(** * arena-alloc: a shallow embedding of [jmalloc.c] and its properties

    The allocator keeps process-wide state: a registry of arenas obtained
    from the operating system, one global doubly linked chain of block
    headers that live inside those arenas, and two counters.  The embedding
    keeps that shape: headers are objects stored at their addresses in a
    finite map, links are addresses (0 is NULL), every [size_t] value is a
    [Z] reduced modulo 2^64, and every function of the C file is a
    computation in a state-and-failure monad over the allocator state.
    A computation has no result where C gives none: reading a header that
    was never stored, pointer arithmetic that leaves the address space,
    [memcpy] on overlapping ranges, or a loop that does not end. *)

From Stdlib Require Import ZArith Lia.
From stdpp Require Import gmap list.

Open Scope Z_scope.

(** ** Machine arithmetic *)

(** [size_t] and pointers are 64 bits wide (LP64). *)
Definition wrap (x : Z) : Z := x mod 2 ^ 64.

(** [#define ALIGNMENT 8UL] *)
Definition ALIGNMENT : Z := 8.

(** [#define ALIGN_UP(x, a) (((x) + ((a) - 1)) & ~((a) - 1))] *)
Definition ALIGN_UP (x a : Z) : Z :=
  Z.land (wrap (x + (a - 1))) (wrap (Z.lnot (a - 1))).

(** [#define ARENA_MIN_SIZE (1u << 20)]; it is converted to [size_t]
    wherever the code uses it. *)
Definition ARENA_MIN_SIZE : Z := Z.shiftl 1 20.

(** ** Data model *)

(** [block_header_t]; [blk_next] and [blk_prev] are addresses, 0 is NULL.
    The C field [free] is an [int] that only ever holds 0 or 1 and is only
    tested for truth. *)
Record block_header := BlockHeader {
  blk_size : Z;
  blk_free : bool;
  blk_next : Z;
  blk_prev : Z
}.

(** [arena_header_t] *)
Record arena_header := ArenaHeader {
  ar_size : Z;
  ar_next : Z;
  ar_prev : Z;
  ar_first_block : Z
}.

(** [sizeof(block_header_t)] and [sizeof(arena_header_t)] on LP64:
    8 + 4 (+4 padding) + 8 + 8 and 8 + 8 + 8 + 8. *)
Definition sizeof_block_header : Z := 32.
Definition sizeof_arena_header : Z := 32.

Definition header_size : Z := ALIGN_UP sizeof_block_header ALIGNMENT.
Definition arena_header_size : Z := ALIGN_UP sizeof_arena_header ALIGNMENT.

(** The allocator's globals together with the memory they point into.
    [blocks] and [arenas] hold the header objects by address; a header is
    never removed from memory, unlinking only changes links.  [data] holds
    the bytes a caller has put into payloads; an address is absent from it
    when the caller never wrote it or when header fields were stored over
    it since. *)
Record heap := Heap {
  arenas : gmap Z arena_header;
  blocks : gmap Z block_header;
  data : gmap Z Byte.byte;
  g_arenas : Z;
  g_head : Z;
  g_tail : Z;
  g_total_bytes : Z;
  g_free_bytes : Z
}.

Definition heap_init : heap :=
  Heap ∅ ∅ ∅ 0 0 0 0 0.

(** The Region Provider: what [sysconf(_SC_PAGESIZE)] answers and what
    [mmap] answers for a length (0 stands for [MAP_FAILED]). *)
Record provider := Provider {
  sysconf_pagesize : Z;
  mmap : Z → Z
}.

(** ** The monad: state passing with undefined behaviour / divergence *)

Definition M (A : Type) : Type := heap → option (A * heap).

Definition ret {A} (x : A) : M A := λ s, Some (x, s).

Definition bind {A B} (m : M A) (k : A → M B) : M B :=
  λ s, match m s with
       | Some (x, s') => k x s'
       | None => None
       end.

Definition undefined {A} : M A := λ _, None.

Notation "'do' x <- m ; k" := (bind m (λ x, k))
  (at level 10, x name, m at level 100, k at level 200).
Notation "m ;; k" := (bind m (λ _, k))
  (at level 100, k at level 200, right associativity).

Definition when (c : bool) (m : M unit) : M unit := if c then m else ret tt.

(** *** Memory primitives *)

Definition with_blocks (f : gmap Z block_header → gmap Z block_header) (s : heap) : heap :=
  Heap (arenas s) (f (blocks s)) (data s) (g_arenas s) (g_head s) (g_tail s)
       (g_total_bytes s) (g_free_bytes s).
Definition with_arenas (f : gmap Z arena_header → gmap Z arena_header) (s : heap) : heap :=
  Heap (f (arenas s)) (blocks s) (data s) (g_arenas s) (g_head s) (g_tail s)
       (g_total_bytes s) (g_free_bytes s).
Definition with_data (f : gmap Z Byte.byte → gmap Z Byte.byte) (s : heap) : heap :=
  Heap (arenas s) (blocks s) (f (data s)) (g_arenas s) (g_head s) (g_tail s)
       (g_total_bytes s) (g_free_bytes s).
Definition with_g_arenas (v : Z) (s : heap) : heap :=
  Heap (arenas s) (blocks s) (data s) v (g_head s) (g_tail s)
       (g_total_bytes s) (g_free_bytes s).
Definition with_g_head (v : Z) (s : heap) : heap :=
  Heap (arenas s) (blocks s) (data s) (g_arenas s) v (g_tail s)
       (g_total_bytes s) (g_free_bytes s).
Definition with_g_tail (v : Z) (s : heap) : heap :=
  Heap (arenas s) (blocks s) (data s) (g_arenas s) (g_head s) v
       (g_total_bytes s) (g_free_bytes s).
Definition with_g_total_bytes (v : Z) (s : heap) : heap :=
  Heap (arenas s) (blocks s) (data s) (g_arenas s) (g_head s) (g_tail s)
       v (g_free_bytes s).
Definition with_g_free_bytes (v : Z) (s : heap) : heap :=
  Heap (arenas s) (blocks s) (data s) (g_arenas s) (g_head s) (g_tail s)
       (g_total_bytes s) v.

(** Storing header fields at [a] overwrites the [n] bytes from [a] on. *)
Definition clobber (a n : Z) (d : gmap Z Byte.byte) : gmap Z Byte.byte :=
  foldr (λ i d', delete (a + i) d') d (seqZ 0 n).

(** Reading a header that was never stored is undefined. *)
Definition load (a : Z) : M block_header :=
  λ s, match blocks s !! a with
       | Some h => Some (h, s)
       | None => None
       end.

Definition store (a : Z) (h : block_header) : M unit :=
  λ s, Some (tt, with_data (clobber a header_size) (with_blocks <[a:=h]> s)).

Definition set_size (a v : Z) : M unit :=
  do h <- load a; store a (BlockHeader v (blk_free h) (blk_next h) (blk_prev h)).
Definition set_free (a : Z) (v : bool) : M unit :=
  do h <- load a; store a (BlockHeader (blk_size h) v (blk_next h) (blk_prev h)).
Definition set_next (a v : Z) : M unit :=
  do h <- load a; store a (BlockHeader (blk_size h) (blk_free h) v (blk_prev h)).
Definition set_prev (a v : Z) : M unit :=
  do h <- load a; store a (BlockHeader (blk_size h) (blk_free h) (blk_next h) v).

Definition load_arena (a : Z) : M arena_header :=
  λ s, match arenas s !! a with
       | Some h => Some (h, s)
       | None => None
       end.

Definition store_arena (a : Z) (h : arena_header) : M unit :=
  λ s, Some (tt, with_data (clobber a arena_header_size) (with_arenas <[a:=h]> s)).

(** Pointer arithmetic [(uint8_t* )a + n]; undefined outside the 64-bit
    address space. *)
Definition ptr_add (a n : Z) : M Z :=
  if (0 <=? a + n) && (a + n <? 2 ^ 64) then ret (a + n) else undefined.

Definition get {A} (f : heap → A) : M A := λ s, Some (f s, s).
Definition put (f : heap → heap) : M unit := λ s, Some (tt, f s).

(** ** Platform abstraction *)

(** The POSIX branch of the platform layer; the Windows branch differs only
    in the system calls. *)

(** [os_pagesize]: [if (ps <= 0) ps = 4096u;] *)
Definition os_pagesize (p : provider) : Z :=
  if sysconf_pagesize p <=? 0 then 4096 else wrap (sysconf_pagesize p).

(** The length [os_alloc] hands to [mmap]:
    [need = (n + ps - 1) & ~(ps - 1)]. *)
Definition os_need (p : provider) (n : Z) : Z :=
  Z.land (wrap (n + os_pagesize p - 1)) (wrap (Z.lnot (os_pagesize p - 1))).

(** [os_alloc]: the region's address, or 0 (NULL) when [mmap] fails. *)
Definition os_alloc (p : provider) (n : Z) : Z := mmap p (os_need p n).

(** ** Allocator core *)

(** [split_block(blk, req_size)] *)
Definition split_block (blk req_size : Z) : M unit :=
  do h <- load blk;
  let remain := wrap (blk_size h - req_size) in
  set_size blk req_size;;
  do n <- ptr_add blk (header_size + req_size);
  do h' <- load blk;
  store n (BlockHeader (wrap (remain - header_size)) true (blk_next h') blk);;
  do hn <- load n;
  (if blk_next hn =? 0 then put (with_g_tail n) else set_prev (blk_next hn) n);;
  set_next blk n;;
  do hn' <- load n;
  do fb <- get g_free_bytes;
  put (with_g_free_bytes (wrap (fb + blk_size hn'))).

(** [coalesce(blk)], returning the surviving block. *)
Definition coalesce (blk : Z) : M Z :=
  do h <- load blk;
  do nfree <- (if blk_next h =? 0 then ret false
               else do hn <- load (blk_next h); ret (blk_free hn));
  when nfree (
    let n := blk_next h in
    do hn <- load n;
    set_size blk (wrap (blk_size h + header_size + blk_size hn));;
    do hn' <- load n;
    set_next blk (blk_next hn');;
    do h' <- load blk;
    (if blk_next h' =? 0 then put (with_g_tail blk) else set_prev (blk_next h') blk);;
    do fb <- get g_free_bytes;
    put (with_g_free_bytes (wrap (fb + header_size))));;
  do h1 <- load blk;
  do pfree <- (if blk_prev h1 =? 0 then ret false
               else do hp <- load (blk_prev h1); ret (blk_free hp));
  if pfree then
    let p := blk_prev h1 in
    do hp <- load p;
    do hb <- load blk;
    set_size p (wrap (blk_size hp + header_size + blk_size hb));;
    do hb' <- load blk;
    set_next p (blk_next hb');;
    do hp' <- load p;
    (if blk_next hp' =? 0 then put (with_g_tail p) else set_prev (blk_next hp') p);;
    do fb <- get g_free_bytes;
    put (with_g_free_bytes (wrap (fb + header_size)));;
    ret p
  else ret blk.

(** The loop of [find_first_fit], started at [cur]; [fuel] bounds the
    number of iterations, [None] when it does not suffice. *)
Fixpoint first_fit_from (fuel : nat) (bs : gmap Z block_header) (cur size : Z) : option Z :=
  if cur =? 0 then Some 0
  else match fuel with
       | O => None
       | S fuel' =>
           match bs !! cur with
           | None => None
           | Some h =>
               if blk_free h && (size <=? blk_size h) then Some cur
               else first_fit_from fuel' bs (blk_next h) size
           end
       end.

Definition find_first_fit (fuel : nat) (size : Z) : M Z :=
  λ s, match first_fit_from fuel (blocks s) (g_head s) size with
       | Some r => Some (r, s)
       | None => None
       end.

(** [request_space(size)] *)
Definition request_space (p : provider) (size : Z) : M Z :=
  let need := wrap (header_size + size) in
  let arena_total :=
    wrap (arena_header_size + (if ARENA_MIN_SIZE <? need then need else ARENA_MIN_SIZE)) in
  let mem := os_alloc p arena_total in
  if mem =? 0 then ret 0
  else
    let a := mem in
    do ga <- get g_arenas;
    store_arena a (ArenaHeader arena_total ga 0 0);;
    (if ga =? 0 then ret tt
     else do hga <- load_arena ga;
          store_arena ga (ArenaHeader (ar_size hga) (ar_next hga) a (ar_first_block hga)));;
    put (with_g_arenas a);;
    do blk <- ptr_add mem arena_header_size;
    do gt <- get g_tail;
    store blk (BlockHeader size false 0 gt);;
    do gh <- get g_head;
    when (gh =? 0) (put (with_g_head blk));;
    do gt' <- get g_tail;
    when (negb (gt' =? 0)) (set_next gt' blk);;
    put (with_g_tail blk);;
    do ha <- load_arena a;
    store_arena a (ArenaHeader (ar_size ha) (ar_next ha) (ar_prev ha) blk);;
    do tb <- get g_total_bytes;
    put (with_g_total_bytes (wrap (tb + arena_total)));;
    let used := wrap (arena_header_size + header_size + size) in
    when (wrap (used + header_size + ALIGNMENT) <=? arena_total) (
      do f <- ptr_add blk (header_size + size);
      do hb <- load blk;
      store f (BlockHeader (wrap (wrap (arena_total - used) - header_size)) true (blk_next hb) blk);;
      do hf <- load f;
      (if blk_next hf =? 0 then put (with_g_tail f) else set_prev (blk_next hf) f);;
      set_next blk f;;
      do hf' <- load f;
      do fb <- get g_free_bytes;
      put (with_g_free_bytes (wrap (fb + blk_size hf'))));;
    ret blk.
= = =
In the entries above, some lines hold the string "ArenaHeader". Copy each of them.

Record arena_header := ArenaHeader {
    store_arena a (ArenaHeader arena_total ga 0 0);;
          store_arena ga (ArenaHeader (ar_size hga) (ar_next hga) a (ar_first_block hga)));;
    store_arena a (ArenaHeader (ar_size ha) (ar_next ha) (ar_prev ha) blk);;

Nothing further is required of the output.